Leveraging Content Producer Networks and User Perception to Detect Online Discursive Communities

Online discussions are often characterized by strong behavioral asymmetries: a relatively small fraction of users actively produces content, while the majority primarily consumes and redistributes it. Here we propose a community-detection framework for online social networks that exploits this asymmetry by first identifying and clustering a set of leading users, and then extending the resulting labels to the broader user base. We introduce two complementary strategies to cluster leaders, one based on their mutual interactions and the other on audience overlap, both relying on entropy-based filtering to separate signal from noise. We evaluate the framework on three major Italian political debates on Twitter/X, using public figures--identified through the pre-2022 verification system--as leaders, and known affiliations of political actors as ground truth labels. Compared with standard baselines, the proposed approach yields more coherent and interpretable communities aligned with political structures, with the two variants respectively recovering parties and coalitions. Activity-based criteria for selecting leaders produce qualitatively similar but consistently weaker results, particularly at the coalition level. Overall, our findings show that creating statistically validated networks of publicly recognized figures, whose off-platform roles constrain and stabilize their online behavior, provide a strong basis to identify discursive communities on social media. Although developed for Twitter/X, the approach is conceptually general, as it leverages structural asymmetries common to many online platforms.

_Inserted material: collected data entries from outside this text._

Lemma entries_loop_produced ab bk N snap :
  forall es c a r, In (a, r) (produced (entries_loop ab bk N snap c es)) ->
    exists e, In e es /\ article_step ab bk snap e = Produced a r.
Proof.
  induction es as [|e es IH]; intros c a r H; simpl in H; [destruct H|].
  destruct (N <=? c)%Z; [destruct H|].
  destruct (article_step ab bk snap e) as [|a0|a0|a0 r0|a0 x] eqn:E; simpl in H.
  - destruct (IH c a r H) as (e' & ? & ?); exists e'; split; [right|]; assumption.
  - destruct (IH c a r H) as (e' & ? & ?); exists e'; split; [right|]; assumption.
  - destruct (IH c a r H) as (e' & ? & ?); exists e'; split; [right|]; assumption.
  - destruct H as [Heq|H]; [injection Heq as <- <-; exists e; split; [left; reflexivity|exact E]|].
    destruct (IH (c + 1)%Z a r H) as (e' & ? & ?); exists e'; split; [right|]; assumption.
  - destruct H.
Qed.

Lemma run_results_produced ab bk pa N feeds w st a r :
  In (a, r) (results (run ab bk pa N feeds w st)) ->
  exists e, article_step ab bk (loaded_snapshot w st) e = Produced a r.
Proof.
  destruct (_check_model_accessible (probe w) (pull_r w) (reprobe w)) as [cs [u|x]] eqn:Echk.
  2:{ unfold run; rewrite Echk; intros []. }
  destruct (RerunFacts.run_ok ab bk pa N feeds w st cs u Echk) as [R _]; rewrite R.
  rewrite SeqFacts.feeds_loop_flat; cbn [fst]; intros H.
  apply in_flat_map in H as (v & _ & H); unfold process_feed in H.
  destruct (pa v) as [f|x]; [|destruct H].
  destruct (bozo f); [destruct H|].
  destruct (entries_loop_produced ab bk N _ _ 0%Z a r H) as (e & _ & He); eauto.
Qed.

Lemma loaded_snapshot_NoDup w st : NoDup (loaded_snapshot w st).
Proof.
  unfold loaded_snapshot, _load_processed.
  destruct (load_try (dedup_file st) (load_io w)) as [lg [s|x]] eqn:E; cbn [snd];
    [|constructor].
  revert E; unfold load_try.
  destruct (dedup_file st) as [[items|]|]; [destruct (load_io w)| |]; try (intros H; discriminate H).
  - destruct (json_strings items); intros H; [|discriminate H].
    injection H as _ <-; apply MainFacts.set_update_NoDup; constructor.
  - destruct (load_io w); intros H; discriminate H.
  - intros H; injection H as _ <-; constructor.
Qed.

Lemma results_nonempty_check ab bk pa N feeds w st :
  results (run ab bk pa N feeds w st) <> [] ->
  exists cs u, _check_model_accessible (probe w) (pull_r w) (reprobe w) = (cs, Ok u).
Proof.
  destruct (_check_model_accessible (probe w) (pull_r w) (reprobe w)) as [cs [u|x]] eqn:Echk;
    [eauto|].
  unfold run; rewrite Echk; intros H; exfalso; apply H; reflexivity.
Qed.
(** * Multi-provider event orchestration (calendarClient + EventManager)

    A shallow embedding of [lib/calendarClient.ts], [lib/events/EventManager.ts]
    and the token/availability part of [ZoomVideoApiAdapter.ts], followed by the
    properties of the orchestration layer.

    Conventions of the embedding:
    - a JavaScript promise is its settlement, [Resolved v] or [Rejected r]; an
      exception thrown in an [async] function or a [then] callback is a
      rejection;
    - code that mutates an object and awaits is a function from the object's
      state to its new state and a settlement ([SP]);
    - everything the code obtains from outside (provider responses, the clock,
      the database, the mailer, modules that are not part of these sources) is a
      field of [Env]. *)

From Stdlib Require Import String List ZArith Bool Lia.
Import ListNotations.

Local Open Scope string_scope.
Local Open Scope list_scope.

(* ===================================================================== *)
(** ** JavaScript values, strings and promises *)
(* ===================================================================== *)

Module Js.

(** An optional field of type [T | null]: absent, [null] or a value. *)
Inductive Nullable (A : Type) : Type :=
| Undefined
| Null
| Defined (a : A).
Arguments Undefined {A}.
Arguments Null {A}.
Arguments Defined {A} a.

(** [x !== undefined] *)
Definition notUndefined {A} (x : Nullable A) : bool :=
  match x with Undefined => false | _ => true end.

(** [x ?? d] *)
Definition coalesce {A} (x : Nullable A) (d : A) : A :=
  match x with Defined a => a | _ => d end.

(** Truthiness of a string: every string but the empty one. *)
Definition truthyString (s : string) : bool :=
  negb (String.eqb s "").

(** Truthiness of an optional string field. *)
Definition truthy (x : Nullable string) : bool :=
  match x with Defined s => truthyString s | _ => false end.

(** Truthiness of a [boolean | null]. *)
Definition truthyFlag (b : option bool) : bool :=
  match b with Some true => true | _ => false end.

(** [s.includes(sub)] *)
Definition includes (s sub : string) : bool :=
  match String.index 0 sub s with Some _ => true | None => false end.

(** [s.endsWith(suffix)] *)
Definition endsWith (s suffix : string) : bool :=
  let n := String.length s in
  let k := String.length suffix in
  Nat.leb k n && String.eqb (String.substring (n - k) k s) suffix.

(** [s.replace(pat, by)] with a string pattern: the first occurrence only. *)
Definition replace (s pat by_ : string) : string :=
  match String.index 0 pat s with
  | Some i =>
      String.append (String.substring 0 i s)
        (String.append by_
           (String.substring (i + String.length pat)
              (String.length s - (i + String.length pat)) s))
  | None => s
  end.

(** What a promise is rejected with (or a function throws). *)
Inductive Reason : Type :=
| JsError (message : string)
| JsTypeError (message : string)
| JsString (s : string)
| JsEmptyArray
| JsNull.

Inductive Promise (A : Type) : Type :=
| Resolved (a : A)
| Rejected (r : Reason).
Arguments Resolved {A} a.
Arguments Rejected {A} r.

Definition isResolved {A} (p : Promise A) : bool :=
  match p with Resolved _ => true | Rejected _ => false end.

(** [p.then(f)] *)
Definition andThen {A B} (p : Promise A) (f : A -> Promise B) : Promise B :=
  match p with Resolved a => f a | Rejected r => Rejected r end.

(** [Promise.all(ps)]: the values in order, or a rejection as soon as one of
    the promises rejects. Settlements carry no time, so the rejection kept is
    that of the first rejected promise in list order. *)
Fixpoint all {A} (ps : list (Promise A)) : Promise (list A) :=
  match ps with
  | [] => Resolved []
  | p :: rest =>
      match p, all rest with
      | Resolved a, Resolved l => Resolved (a :: l)
      | Rejected r, _ => Rejected r
      | Resolved _, Rejected r => Rejected r
      end
  end.

(** State-passing computations that settle: mutation plus [await]. *)
Definition SP (S A : Type) : Type := S -> S * Promise A.

Definition ret {S A} (a : A) : SP S A := fun s => (s, Resolved a).

Definition reject {S A} (r : Reason) : SP S A := fun s => (s, Rejected r).

Definition bind {S A B} (m : SP S A) (k : A -> SP S B) : SP S B :=
  fun s =>
    match m s with
    | (s', Resolved a) => k a s'
    | (s', Rejected r) => (s', Rejected r)
    end.

Definition catch {S A} (m : SP S A) (h : Reason -> SP S A) : SP S A :=
  fun s =>
    match m s with
    | (s', Resolved a) => (s', Resolved a)
    | (s', Rejected r) => h r s'
    end.

Definition await {S A} (p : Promise A) : SP S A := fun s => (s, p).

Definition gets {S A} (f : S -> A) : SP S A := fun s => (s, Resolved (f s)).

Definition modify {S} (f : S -> S) : SP S unit := fun s => (f s, Resolved tt).

End Js.

Import Js.

Declare Scope sp_scope.
Delimit Scope sp_scope with sp.
Notation "x <- m ;; k" := (bind m (fun x => k))
  (at level 61, m at next level, right associativity) : sp_scope.
Notation "m ;;; k" := (bind m (fun _ => k))
  (at level 61, right associativity) : sp_scope.

(* ===================================================================== *)
(** ** Data model *)
(* ===================================================================== *)

(** [Person] *)
Record Person : Type := {
  person_name : string;
  person_email : string;
  person_timeZone : string }.

(** [calendar_v3.Schema$CreateConferenceRequest]; the two fields the code
    never touches are kept as opaque payloads. *)
Record CreateConferenceRequest : Type := {
  requestId : option string;
  conferenceSolutionKey : option string;
  status : option string }.

Record ConferenceData : Type := {
  createRequest : CreateConferenceRequest }.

翻译：在线讨论常表现出显著的行为不对称性：相对少数用户主动生产内容，而大多数用户主要消费并传播这些内容。本文提出一种在线社交网络的社区检测框架，该框架通过首先识别并聚类一组引领用户，然后将所得标签扩展至更广泛的用户群体，从而利用这种不对称性。我们引入两种互补的策略来聚类引领者：一种基于引领者间的相互互动，另一种基于受众重叠度，两种策略均依赖基于熵的过滤方法来分离信号与噪声。我们在Twitter/X平台上三个重要的意大利政治辩论场景中评估该框架，使用通过2022年前验证系统识别的公众人物作为引领者，并以政治参与者的已知从属关系作为真实标签。与标准基线方法相比，所提出的方法能产生更连贯、可解释且与政治结构对齐的社区，其两种变体分别能识别出政党与联盟层面的结构。基于活跃度标准选择引领者会产生定性相似但持续较弱的结果，尤其在联盟层面。总体而言，我们的研究结果表明：通过构建经过统计验证的、具有公众认可度的个体网络——这些个体在平台外的角色约束并稳定了其在线行为——能为识别社交媒体上的话语社区提供坚实基础。尽管该方法针对Twitter/X平台开发，但其概念具有普适性，因为它利用了众多在线平台共有的结构不对称性。